Kehilangan pertama, sopir taxi mengatakan dompet sudah diserahkan ke pool taxi yang kebetulan jaraknya jauh dari rumah kami, akhirnya kami tidak mengambil dompet tersebut dan mengikhlaskannya. Yang kedua ternyata dompetnya jatuh di jalan dan ditemukan oleh temannya, dompetnya kembali dengan selamat dalam keadaan utuh, tak kurang suatu apapun.Â
Kehilangan ketiga, aku sempat menelepon departement store tempat kami membeli baju, tapi dijawab tidak ditemukan dompet. Kebetulan saat anak saya ke sana dan melihat-lihat celana panjang, dia menemukan handphone di salah satu celana panjang yang sedang didisplay, dia segera menyerahkan telepon gengggam itu kepada petugas security di departement store tersebut. Saat itu saya sempat membesarkan hatinya, karena dia telah berbuat baik, semoga kebaikan juga akan menghampirinya.
Akhirnya saya mencoba menelpon mobil taxi online yang mengantar kami ke mall tersebut. Alhamdulillah ternyata driver mobil tersebut menemukan dompet anak saya di kursi penumpang dan berkata akan mengantarkan ke rumah. Syukur alhamdulillah masih rejekinya.Â
Sebenarnya saat kehilangan dompet, bukan uang yang dikhawatirkan, tapi kami lebih mengkhawatirkan mengurus berbagai surat-surat yang ada di dalamnya.Â
Membayangkan segala kerepotan yang bakal dialami dan pasti akan menyita waktu. Apalagi saat itu si bungsu akan berangkat ke Jepang, ada kekhawatiran kami tak punya cukup waktu untuk mengurus semuanya.
Nah, kehilangan kedua dan ketiga, dompet bisa kembali dalam kondisi utuh, bagaimana dengan kehilangan keempat ini?
Kehilangan dompet untuk pertama kalinya di Jepang, dengan semua kartu penting berada di dalam dompet itu, tentu membuat si bungsu sangat panik. Saya hanya bisa berdoa semoga dompetnya bisa segera ditemukan, sambil membuka internet mencari informasi bagaimana cara mengurus kartu-kartu penting yang ada di dalam dompet tersebut.
Tak berapa lama si bungsu menelepon kembali, mengabarkan dia sudah menaruh sepeda di apato dan kembali ke Lawson dengan berjalan kaki, tapi tak menemukan dompet itu di jalan.Â
Akhirnya si bungsu mencari koban (kantor polisi) terdekat untuk melaporkan kehilangan.
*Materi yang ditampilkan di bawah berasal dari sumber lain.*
(* ===== verification/RemoteDevices.v ===== *)
(** The users and devices that the client fetches, verifies and keeps for a
    while: [guardata/client/remote_devices_manager.py]. *)

From S2P Require Import Prelude Types ApiManifest Backend Certif BackendUser Trustchain.

(** ** The requests of a client *)

(** What a request gives: a reply of the server, or the exceptions
    [BackendNotAvailable] and [BackendConnectionError] of the connection. *)
Inductive net (A : Type) :=
| NetReply (rep : A)
| NetNotAvailable
| NetConnectionError.
Arguments NetReply {A} rep.
Arguments NetNotAvailable {A}.
Arguments NetConnectionError {A}.

(** [BackendAuthenticatedCmds] on a server whose state is an [Srv]: a request may
    change this state. *)
Class BackendCmds (Srv : Type) := {
  cmd_user_get : UserID → Srv → Srv * net (reply GetUserAndDevicesResult);
  cmd_realm_create : bytes → Srv → Srv * net (reply unit);
  cmd_realm_get_role_certificates : UUID → Srv → Srv * net (reply (list bytes));
  cmd_vlob_create : UUID → Z → UUID → DateTime → bytes → Srv → Srv * net (reply unit);
  cmd_vlob_read : Z → UUID → option Z → option DateTime →
    Srv → Srv * net (reply (Z * bytes * DeviceID * DateTime));
  cmd_vlob_update : Z → UUID → Z → DateTime → bytes → Srv → Srv * net (reply unit);
  cmd_vlob_list_versions : UUID → Srv → Srv * net (reply (list (Z * (DateTime * DeviceID))));
  cmd_block_create : UUID → UUID → bytes → Srv → Srv * net (reply unit);
  cmd_block_read : UUID → Srv → Srv * net (reply bytes) }.

(** ** [RemoteDevicesManager] *)

Inductive RDMExn :=
| RemoteDevicesManagerError
| RemoteDevicesManagerBackendOfflineError
| RemoteDevicesManagerUserNotFoundError
| RemoteDevicesManagerDeviceNotFoundError
| RemoteDevicesManagerInvalidTrustchainError
| RDMIndexError
| RDMRecursionError.
#[export] Instance RDMExn_eq_dec : EqDecision RDMExn.
Proof. solve_decision. Defined.

Definition DEFAULT_CACHE_VALIDITY : Z := 60 * 60.
Definition new_trustchain_context (root : VerifyKey) : TrustchainContext :=
  mkTrustchainContext root DEFAULT_CACHE_VALIDITY ∅ ∅ ∅.

Section manager.
Context `{CertifApi} {Srv : Type} `{BackendCmds Srv}.
(** The time, and the depth of calls that Python allows. *)
Context (now : DateTime) (fuel : nat).

(** The manager and the server. *)
Abbreviation rdmM := (stM (TrustchainContext * Srv) RDMExn) (only parsing).

Definition rdm_request {A} (cmd : Srv → Srv * net A) : rdmM (net A) := λ s,
  let '(srv, r) := cmd s.2 in ((s.1, srv), Ok r).

(** [except TrustchainError as exc: raise RemoteDevicesManagerInvalidTrustchainError] *)
Definition rdm_trustchain {A} (m : stM TrustchainContext LoadUserExn A) : rdmM A := λ s,
  let '(ctx, r) := m s.1 in
  ((ctx, s.2),
   match r with
   | Ok a => Ok a
   | Err (LoadError TrustchainError) => Err RemoteDevicesManagerInvalidTrustchainError
   | Err (LoadError RecursionError) => Err RDMRecursionError
   | Err LoadIndexError => Err RDMIndexError
   end).

(** [get_user_and_devices] *)
Definition rdm_get_user_and_devices (u : UserID) : rdmM (UserCertificateContent *
    option RevokedUserCertificateContent * list DeviceCertificateContent) :=
  rep ← rdm_request (cmd_user_get u);
  match rep with
  | NetNotAvailable => mthrow RemoteDevicesManagerBackendOfflineError
  | NetConnectionError => mthrow RemoteDevicesManagerError
  | NetReply (RepError status) =>
      if decide (status = "not_found"%string) then mthrow RemoteDevicesManagerUserNotFoundError
      else mthrow RemoteDevicesManagerError
  | NetReply (RepOk rep) =>
      rdm_trustchain (load_user_and_devices fuel
        (elements (t_users (gu_trustchain rep)))
        (elements (t_revoked_users (gu_trustchain rep)))
        (elements (t_devices (gu_trustchain rep)))
        (gu_user_certificate rep) (gu_revoked_user_certificate rep)
        (gu_device_certificates rep) (Some u) now)
  end.

(** [get_user] *)
Definition rdm_get_user (u : UserID) (no_cache : bool)
    : rdmM (UserCertificateContent * option RevokedUserCertificateContent) :=
  verified_user ← gets (λ s, if no_cache then None else tc_get_user s.1 u now);
  verified_revoked_user ← gets (λ s, if no_cache then None else tc_get_revoked_user s.1 u now);
  match verified_user with
  | Some verified_user => mret (verified_user, verified_revoked_user)
  | None =>
      '(verified_user, verified_revoked_user, _) ← rdm_get_user_and_devices u;
      mret (verified_user, verified_revoked_user)
  end.

(** [get_device] *)
Definition rdm_get_device (device_id : DeviceID) (no_cache : bool)
    : rdmM DeviceCertificateContent :=
  verified_device ← gets (λ s, if no_cache then None else tc_get_device s.1 device_id now);
  match verified_device with
  | Some verified_device => mret verified_device
  | None =>
      '(_, _, verified_devices) ← rdm_get_user_and_devices (user_id device_id);
      of_option RemoteDevicesManagerDeviceNotFoundError
        (snd <$> list_find (λ vd, dc_device_id vd = device_id) verified_devices)
  end.

(** [invalidate_user_cache] *)
Definition rdm_invalidate_user_cache (u : UserID) : rdmM unit :=
  modify (λ s, (invalidate_user_cache s.1 u, s.2)).
End manager.
(* ===== verification/ClientServerExample.v ===== *)
(** A run of the server with two clients, with signatures of 64 bytes as libsodium's
    are: an administrator and a second user who share a realm, and a third user.
    The theorems on the clients and the server are tried on it. *)

From S2P Require Import Prelude Types ApiManifest Chunk Merging Storage Backend Certif BackendUser.
From S2P Require Import BackendMessage BackendVlob BackendRealm BlockStore BackendBlock.
From S2P Require Import BackendOrganization BackendSystem Trustchain TrustchainProperties.
From S2P Require Import RemoteDevices RemoteLoader RemoteLoaderProofs ClientServer.

Import Byte.

Definition cs_alice : DeviceID := mkDeviceID "alice" "laptop".
Definition cs_bob : DeviceID := mkDeviceID "bob" "laptop".
Definition cs_root_key : VerifyKey := [x52].
Definition cs_alice_key : VerifyKey := [x41].
Definition cs_bob_key : VerifyKey := [x42].
Definition cs_handle (name : string) : option HumanHandle :=
  Some (mkHumanHandle (name +:+ "@example.org") name).

(** A key is one byte and a signature 64 times this byte. *)
Definition cs_sign (key : byte) (raw : bytes) : bytes := replicate 64 key ++ raw.
#[export] Instance cs_certif : CertifApi := {|
  key_verify key signed :=
    match key with
    | [b] => if bool_decide (take 64 signed = replicate 64 b) then Some (drop 64 signed) else None
    | _ => None
    end;
  loads_user raw :=
    match raw with
    | [x01] => Some (mkUserCertificateFields None 0 "alice" (cs_handle "alice") [x61] true None)
    | [x02] => Some (mkUserCertificateFields None 0 "alice" None [x61] true None)
    | [x05] => Some (mkUserCertificateFields (Some cs_alice) 1 "bob" (cs_handle "bob") [x62] false None)
    | [x06] => Some (mkUserCertificateFields (Some cs_alice) 1 "bob" None [x62] false None)
    | _ => None
    end;
  loads_revoked_user _ := None;
  loads_device raw :=
    match raw with
    | [x03] => Some (mkDeviceCertificateContent None 0 cs_alice (Some "desk"%string) cs_alice_key)
    | [x04] => Some (mkDeviceCertificateContent None 0 cs_alice None cs_alice_key)
    | [x07] => Some (mkDeviceCertificateContent (Some cs_alice) 1 cs_bob (Some "desk"%string) cs_bob_key)
    | [x08] => Some (mkDeviceCertificateContent (Some cs_alice) 1 cs_bob None cs_bob_key)
    | _ => None
    end;
  loads_realm_role raw :=
    match raw with
    | [x09] => Some (build_realm_root_certif cs_alice 2 1%N)
    | [x0a] => Some (mkRealmRoleCertificateContent cs_alice 3 1%N "bob" (Some READER))
    | [x0e] => Some (mkRealmRoleCertificateContent cs_alice 3 1%N "bob" (Some OWNER))
    | [x0f] => Some (mkRealmRoleCertificateContent cs_bob 1 1%N "alice" None)
    | [x10] => Some (build_realm_root_certif cs_bob 2 2%N)
    | _ => None
    end |}.

Lemma cs_message key signed raw : key_verify key signed = Some raw → raw = unsecure_unwrap signed.
Proof.
  cbn. destruct key as [|b [|]]; [done| |done]. case_bool_decide; [|done]. by intros [= <-].
Qed.

(** A manifest, its bytes, and the cipher: the key in front of the data. *)
Definition cs_manifest (author : DeviceID) : RemoteManifest :=
  RWorkspace (mkWorkspaceManifest author 5 1%N 1 5 5 ∅).
Definition cs_loader (key : byte) : LoaderApi := {|
  secret_decrypt k c :=
    if bool_decide (take (length k) c = k) then Some (drop (length k) c) else None;
  secret_encrypt k p := Some (k ++ p);
  hash_digest b := b;
  device_sign := cs_sign key;
  loads_manifest raw :=
    match raw with
    | [x70] => Some (cs_manifest cs_alice)
    | [x71] => Some (cs_manifest cs_bob)
    | _ => None
    end;
  dumps_manifest m :=
    if decide (m = cs_manifest cs_alice) then Some [x70]
    else if decide (m = cs_manifest cs_bob) then Some [x71] else None;
  dumps_realm_role _ := [] |}.
Definition cs_key : SecretKey := [x6b; x6b].

Definition cs_alice_ctx : ClientCtx := mkClientCtx "org" cs_alice ADMIN cs_alice_key.
Definition cs_bob_ctx : ClientCtx := mkClientCtx "org" cs_bob STANDARD cs_bob_key.

(** The states of the server: [cs_shared] has the realm 1 where Bob is a reader,
    [cs_owners] the same realm where he is an owner, [cs_removed] is what follows
    when he removes Alice with a certificate older than the realm. *)
Definition cs_created := (api_organization_create "token" "org" None empty_backend).1.
Definition cs_bootstrapped :=
  (api_organization_bootstrap 0 "org"
     (mkOrganizationBootstrapReq "token" cs_root_key (cs_sign x52 [x01]) (cs_sign x52 [x03])
        (Some (cs_sign x52 [x02])) (Some (cs_sign x52 [x04]))) cs_created).1.
Definition cs_users :=
  (api_user_create 1 cs_alice_ctx
     (mkUserCreateReq (cs_sign x41 [x05]) (cs_sign x41 [x07]) (cs_sign x41 [x06])
        (cs_sign x41 [x08])) cs_bootstrapped).1.
Definition cs_realm := (api_realm_create 2 cs_alice_ctx (cs_sign x41 [x09]) cs_users).1.
Definition cs_shared := (api_realm_update_roles 3 cs_alice_ctx (cs_sign x41 [x0a]) None cs_realm).1.
Definition cs_owners := (api_realm_update_roles 3 cs_alice_ctx (cs_sign x41 [x0e]) None cs_realm).1.
Definition cs_removed := (api_realm_update_roles 4 cs_bob_ctx (cs_sign x42 [x0f]) None cs_owners).1.

Lemma cs_ctx_ok s ctx :
  bool_decide (u_profile <$> os_users (orgstore s (cc_organization_id ctx)) !! cc_user_id ctx
    = Some (cc_profile ctx)) &&
  bool_decide (is_Some (find_device (orgstore s (cc_organization_id ctx)) (cc_device_id ctx))) = true →
  ctx_ok s ctx.
Proof.
  intros [H%bool_decide_eq_true Hd%bool_decide_eq_true]%andb_true_iff. unfold ctx_ok.
  destruct (os_users _ !! _) as [u|]; [|done]. exists u. by injection H as <-.
Qed.

Lemma cs_realm_reachable : reachable cs_realm.
Proof.
  eapply rtc_r; [eapply rtc_r; [eapply rtc_r; [apply rtc_once|]|]|].
  - eapply (StepOrganizationCreate _ cs_created), surjective_pairing.
  - eapply (StepOrganizationBootstrap _ cs_bootstrapped), surjective_pairing.
  - eapply (StepUserCreate _ cs_users), surjective_pairing. apply cs_ctx_ok. by vm_compute.
  - eapply (StepRealmCreate _ cs_realm), surjective_pairing. apply cs_ctx_ok. by vm_compute.
Qed.
Lemma cs_shared_reachable : reachable cs_shared.
Proof.
  eapply rtc_r; [exact cs_realm_reachable|].
  eapply (StepRealmUpdateRoles _ cs_shared), surjective_pairing. apply cs_ctx_ok. by vm_compute.
Qed.
(** The same with clients that have the key of their device. *)
Lemma cs_key_ok s org id key :
  match find_device (orgstore s org) id with
  | Some device =>
      match unsecure_load_device (d_device_certificate device) with
      | Ok dc => bool_decide (dc_verify_key dc = key)
      | Err _ => false
      end
  | None => false
  end = true → device_key s org id key.
Proof.
  intros Hk. destruct (find_device _ _) as [d|] eqn:Hd; [|done].
  destruct (unsecure_load_device _) as [dc|] eqn:Hl; [|done]. apply bool_decide_eq_true in Hk.
  by exists d, dc.
Qed.
Lemma cs_no_realm s s' : be_realms s' = ∅ → be_realms s = ∅ →
  ∀ k, r_granted_roles <$> be_realms s' !! k = r_granted_roles <$> be_realms s !! k.
Proof. by intros -> ->. Qed.
Lemma cs_shared_signed : signed_reachable cs_shared.
Proof.
  eapply rtc_r; [eapply rtc_r; [eapply rtc_r; [eapply rtc_r; [apply rtc_once|]|]|]|].
  - apply (signed_other _ cs_created); [eapply StepOrganizationCreate, surjective_pairing|].
    apply cs_no_realm; by vm_compute.
  - apply (signed_other _ cs_bootstrapped); [eapply StepOrganizationBootstrap, surjective_pairing|].
    apply cs_no_realm; by vm_compute.
  - apply (signed_other _ cs_users).
    + eapply StepUserCreate, surjective_pairing. apply cs_ctx_ok. by vm_compute.
    + apply cs_no_realm; by vm_compute.
  - eapply (signed_create _ cs_realm), surjective_pairing;
      [apply cs_ctx_ok|apply cs_key_ok]; by vm_compute.
  - eapply (signed_update _ cs_shared), surjective_pairing;
      [apply cs_ctx_ok|apply cs_key_ok]; by vm_compute.
Qed.
Lemma cs_owners_reachable : reachable cs_owners.
Proof.
  eapply rtc_r; [exact cs_realm_reachable|].
  eapply (StepRealmUpdateRoles _ cs_owners), surjective_pairing. apply cs_ctx_ok. by vm_compute.
Qed.
Lemma cs_removed_reachable : reachable cs_removed.
Proof.
  eapply rtc_r; [exact cs_owners_reachable|].
  eapply (StepRealmUpdateRoles _ cs_removed), surjective_pairing. apply cs_ctx_ok. by vm_compute.
Qed.

(** A loader that has just started, on a server. *)
Definition empty_storage : Storage := mkStorage ∅ ∅ ∅ None ∅ ∅ 0 ∅ 0.
Definition cs_start (server : Backend) (trustchain : TrustchainContext) : Loader Backend :=
  mkLoader server trustchain empty_storage None None.
Definition cs_trustchain : TrustchainContext := new_trustchain_context cs_root_key.
(** The workspace of the realm 1. *)
Definition cs_entry : WorkspaceEntry := mkWorkspaceEntry "w" 1%N cs_key 1 0 0 (Some OWNER).

(** The trustchain of a client that has fetched the devices of the run. *)
Definition cs_fetched (now : DateTime) (ctx : ClientCtx) : TrustchainContext :=
  (rdm_get_device (H0 := server_cmds now ctx) now 9 cs_bob false (cs_trustchain, cs_shared)).1.1.

#[global] Opaque cs_created cs_bootstrapped cs_users cs_realm cs_shared cs_owners cs_removed.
Ternyata sampai di sana, pak polisi sudah menunggu. Si bungsu diminta mengatakan ciri-ciri dompet yang hilang, menyebutkan identitas dan apa saja isi dompet itu.Â
Tentu saja pertanyaan itu dengan mudah dapat dijawab, akhirnya polisi memberikan sebuah dompet persis seperti yang disebutkan si bungsu. Setelah mengisi form, si bungsu segera meninggalkan koban dengan membawa dompetnya yang masih utuh tak ada satupun barang yang hilang.
Pak polisi bercerita ada seseorang menyerahkan dompet tersebut ke kantor polisi sore tadi. Alhamdulillah dompet itu ternyata masih rejekinya. Si bungsu juga bercerita, dia optimis dompetnya akan kembali, karena dia barusan search di internet tentang kemungkinan kehilangan dompet di Jepang, dan hasilnya Jepang menduduki peringkat teratas bila ada barang hilang maka prosentasi kembali kepemiliknya paling tinggi, prosesnya pun sangat mudah.Â
Sepertinya penduduk di Jepang sudah sangat sadar untuk tidak memanfaatkan mengambil barang yang bukan haknya. Mereka terbiasa menyerahkan dompet atau handphone yang ditemukan di jalan atau tempat lain ke kantor polisi terdekat. Â
Setelah kejadian itu, saya juga membaca ada WNI yang tinggal di Jepang dan berkali-kali kehilangan handphone, entah jatuh atau tertinggal di kereta atau bus, dan selalu berhasil ditemukan kembali dalam kondisi utuh.
Oya, bukan berarti di Jepang tak ada kejahatan dan kita boleh sembarangan meletakkan dompet atau handphone di tempat umum. Dengan banyaknya kedatangan warga asing yang tinggal di Jepang, ada sedikit kekhawatiran budaya baik itu akan terkikis, ah semoga tidak ya. Semoga budaya baik itu justru menular ke para pendatang, untuk menghargai kepemilikan dan mengembalikan barang yang bukan miliknya ke koban (kantor polisi) terdekat.
Mengapa ponsel dan dompet yang hilang di Jepang mudah ditemukan?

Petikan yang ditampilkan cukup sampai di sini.